The other day I took a ride with friend whose car is equipped with one of those fancy lane-departure warning systems. That’s the gizmo that sounds a warning and steers your car back into its lane if you, say, cross the center line and travel into oncoming traffic.
During the course of a five minute drive, the system engaged four times.
My friend, an otherwise responsible and intelligent sort of fellow, seemed unfazed.
The experience left me puzzled.
I started looking into some of the research about driving and was surprised to learn that, according to a recent poll, most Canadian drivers rate themselves as having above average skills – about 92 per cent.
Even a rudimentary understanding of math tells you that a lot of those people are suffering from what psychologists call illusory superiority.
On a brighter note, in BC, only about three quarters of drivers feel that they are above average drivers.
The math is still problematic.
The truth is that there are a whole lot of folks out there who are kidding themselves about their driving skill. I see it every day as I drive around Greater Victoria.
I’m not sure why an inordinate number of drivers tailgate, for example.
Perhaps they feel that Newton’s first law of motion doesn’t apply to their Dodge Ram pickup or maybe they’ve watched too many insipid super hero movies and now believe that their own reflexes will allow them to stop instantaneously should the car in front of them hit the brakes.
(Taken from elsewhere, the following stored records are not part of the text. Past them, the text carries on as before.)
(** A map that commutes with the mean of two values commutes with the
    median of a sorted array. *)
Lemma median_sorted_fmap (f : value → value) (xs : list value) :
  f NaN = NaN →
  (∀ a b, vdiv (vadd (f a) (f b)) (vnum 2) = f (vdiv (vadd a b) (vnum 2))) →
  median_sorted (f <$> xs) = f (median_sorted xs).
Proof.
  intros Hnan Hmid. unfold median_sorted. rewrite length_fmap.
  set (n := length xs).
  destruct (decide (n = 0%nat)) as [|Hn]; [done|].
  assert (Hlt : (n / 2 < n)%nat) by (apply Nat.div_lt; lia).
  destruct (Nat.odd n).
  - by rewrite (list_lookup_total_fmap f xs) by (fold n; lia).
  - rewrite !(list_lookup_total_fmap f xs) by (fold n; lia). apply Hmid.
Qed.


Lemma sorted_fmap_anti (f : value → value) (xs : list value) :
  (∀ a b, a ≠ NaN → b ≠ NaN → vle a b → vle (f b) (f a)) →
  Forall (λ v, v ≠ NaN) xs →
  StronglySorted vle xs → StronglySorted vle (reverse (f <$> xs)).
Proof.
  intros Hf Hn Hs. induction Hs as [|x xs Hs IH Hall]; [constructor|].
  apply Forall_cons in Hn as [Hx Hn]. rewrite fmap_cons, reverse_cons.
  apply StronglySorted_app. split; [|split].
  - intros y1 y2 Hy1 ->%list_elem_of_singleton.
    apply elem_of_reverse, list_elem_of_fmap in Hy1 as (y & -> & Hy).
    rewrite Forall_forall in Hall, Hn. apply Hf; auto.
  - by apply IH.
  - repeat constructor.
Qed.


(** The same for a map that reverses the order. *)
Lemma nanmedian_fmap_anti (f : value → value) (a : list value) :
  f NaN = NaN → (∀ v, v ≠ NaN → f v ≠ NaN) →
  (∀ a b, a ≠ NaN → b ≠ NaN → vle a b → vle (f b) (f a)) →
  (∀ a b, vdiv (vadd (f a) (f b)) (vnum 2) = f (vdiv (vadd a b) (vnum 2))) →
  nanmedian (f <$> a) = f (nanmedian a).
Proof.
  intros Hnan Hf Hanti Hmid. unfold nanmedian.
  rewrite dropna_fmap by done.
  rewrite <-(median_sorted_fmap f), <-(median_sorted_reverse (f <$> _)) by done.
  f_equal. apply (Sorted_unique vle).
  - apply Sorted_merge_sort, _.
  - apply StronglySorted_Sorted, sorted_fmap_anti;
      [done | apply sorted_no_nan | apply sorted_strongly].
  - by rewrite reverse_Permutation, !merge_sort_Permutation.
Qed.

Lemma nanmedian_vopp (a : list value) :
  nanmedian (vopp <$> a) = vopp (nanmedian a).
Proof.
  apply nanmedian_fmap_anti.
  - done.
  - by intros [| | |x].
  - intros [| | |x] [| | |y]; simpl; try done. intros _ _. apply Qcopp_le_compat.
  - intros x y. by rewrite <-vopp_vadd, vdiv_vopp_l.
Qed.

(** ** Distance estimator: the two tables exchanged *)

Lemma shared_precursors_comm (table_1 table_2 : DataFrame) :
  shared_precursors table_2 table_1 = shared_precursors table_1 table_2.
Proof. unfold shared_precursors. f_equal. apply (comm_L (∩)). Qed.

Lemma dims_available_comm (table_1 table_2 : DataFrame) (od : offset_dict)
    (calib : bool) :
  dims_available table_1 table_2 od calib →
  dims_available table_2 table_1 od calib.
Proof. unfold dims_available. intros H. eapply Forall_impl; [done|]. by intros ? (? & ? & ?). Qed.

Lemma spec_distance_swap (table_1 table_2 : DataFrame) (calib : bool)
    (dim : string * string) :
  spec_distance table_2 table_1 calib dim
  = vopp (spec_distance table_1 table_2 calib dim).
Proof.
  unfold spec_distance. rewrite shared_precursors_comm, <-nanmedian_vopp.
  f_equal. rewrite <-list_fmap_compose. apply list_fmap_ext.
  intros i k _. simpl. apply spec_difference_swap.
Qed.

(** X1.  For tables with distinct row labels that hold every dimension's
    column, exchanging the two tables in [calculate_distance] negates
    the distance of every dimension, in both modes, and leaves the
    number of shared precursors as it is (a distance that is NaN stays
    NaN). *)
Theorem calculate_distance_swap (table_1 table_2 : DataFrame)
    (od : offset_dict) (calib : bool) :
  NoDup (df_index table_1) → NoDup (df_index table_2) →
  dims_available table_1 table_2 od calib →
  ∃ deltas n,
    calculate_distance table_1 table_2 od calib = Ok (deltas, n) ∧
    calculate_distance table_2 table_1 od calib = Ok (vopp <$> deltas, n).
Proof.
  intros Hnd1 Hnd2 Hdims.
  exists (spec_distance table_1 table_2 calib <$> od),
    (size (index_set table_1 ∩ index_set table_2)).
  split; [by apply calculate_distance_on_medians|].
  unfold calculate_distance.
  rewrite (calculate_distance_on_medians table_2 table_1 od calib)
    by auto using dims_available_comm.
  rewrite (comm_L (∩) (index_set table_2)). do 2 f_equal.
  rewrite <-list_fmap_compose. apply list_fmap_ext.
  intros i dim _. apply spec_distance_swap.
Qed.

(** [calculate_distance_swap] on the tables of the notebook's test. *)
Lemma calculate_distance_swap_witness :
  NoDup (df_index test_df_1) ∧ NoDup (df_index test_df_2) ∧
  dims_available test_df_1 test_df_2 test_offset_dict false ∧
  calculate_distance test_df_2 test_df_1 test_offset_dict false
  = Ok ([vnum 1; vnum 1], 4%nat).
Proof.
  assert (H1 : NoDup (df_index test_df_1)) by by_computation.
  assert (H2 : NoDup (df_index test_df_2)) by by_computation.
  assert (H3 : dims_available test_df_1 test_df_2 test_offset_dict false)
    by by_computation.
  destruct (calculate_distance_swap _ _ _ _ H1 H2 H3) as (ds & n & Ha & Hb).
  do 3 (split; [assumption|]).
  rewrite Hb. 
  assert (Hc : calculate_distance test_df_1 test_df_2 test_offset_dict false
               = Ok ([vnum (-1); vnum (-1)], 4%nat)) by by_computation.
  rewrite Hc in Ha. injection Ha as <- <-. by_computation.
Defined.

(** ** Calibrator: the columns it writes and the columns it keeps *)

Lemma list_ascii_of_string_app (a b : string) :
  String.list_ascii_of_string (a +:+ b)
  = String.list_ascii_of_string a ++ String.list_ascii_of_string b.
Proof. induction a as [|x a IH]; simpl; [done | by f_equal]. Qed.

Global Instance calib_name_inj : Inj (=) (=) calib_name.
Proof.
  intros a b H. unfold calib_name in H.
  apply (f_equal String.list_ascii_of_string) in H.
  rewrite !list_ascii_of_string_app in H. apply app_inv_tail in H.
  apply (f_equal String.string_of_list_ascii) in H.
  by rewrite !String.string_of_list_ascii_of_string in H.
Qed.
In either case, the fact that on Vancouver Island there is about one accident a minute should be enough to tell them that, just maybe, they should back the heck off.
But they don’t.
I recently read an opinion piece from a well-known commentator who bemoaned the fact that drivers today tend to stray into other lanes, even crossing the solid middle line at times. This fellow, based in California, could just as easily have been talking about Greater Victoria where, it seems, lane markers have become suggestions rather than firm delineations of where you can drive.
The popular wisdom is that this lane straying behaviour is the result of cellphones and distracted driving. That may be true in part, but let’s not just blame cellphones.
I’ve seen folks driving with a coffee cup in one hand and a doughnut in the other while a Pomeranian sits on their lap.And then there are roundabouts.
Today’s drivers can’t seem to master a traffic device that two convertible driving antagonists in gorilla suits managed in that Pink Panther movie. Nearly every morning I see drivers approaching roundabouts with the same expression you’d expect from a goat staring at a new fence.
There’s a story out there about how the first auto accident in North America occurred in Ohio in 1895. The story goes that there were only two cars in town and they somehow managed to run into one another. Now that’s probably an urban legend, but somehow it rings true. Some people just can’t drive.
That’s why the advent of self driving cars can’t come fast enough as far as I’m concerned.
When they arrive, we might think about laws that would force everyone caught doing something stupid behind the wheel into one of those mechanical wonders.
I could be wrong, but I figure that within a year I might be the only human driver left in Victoria.
I am, after all, a better than average driver.
Tim Collins is a Sooke News Mirror reporter.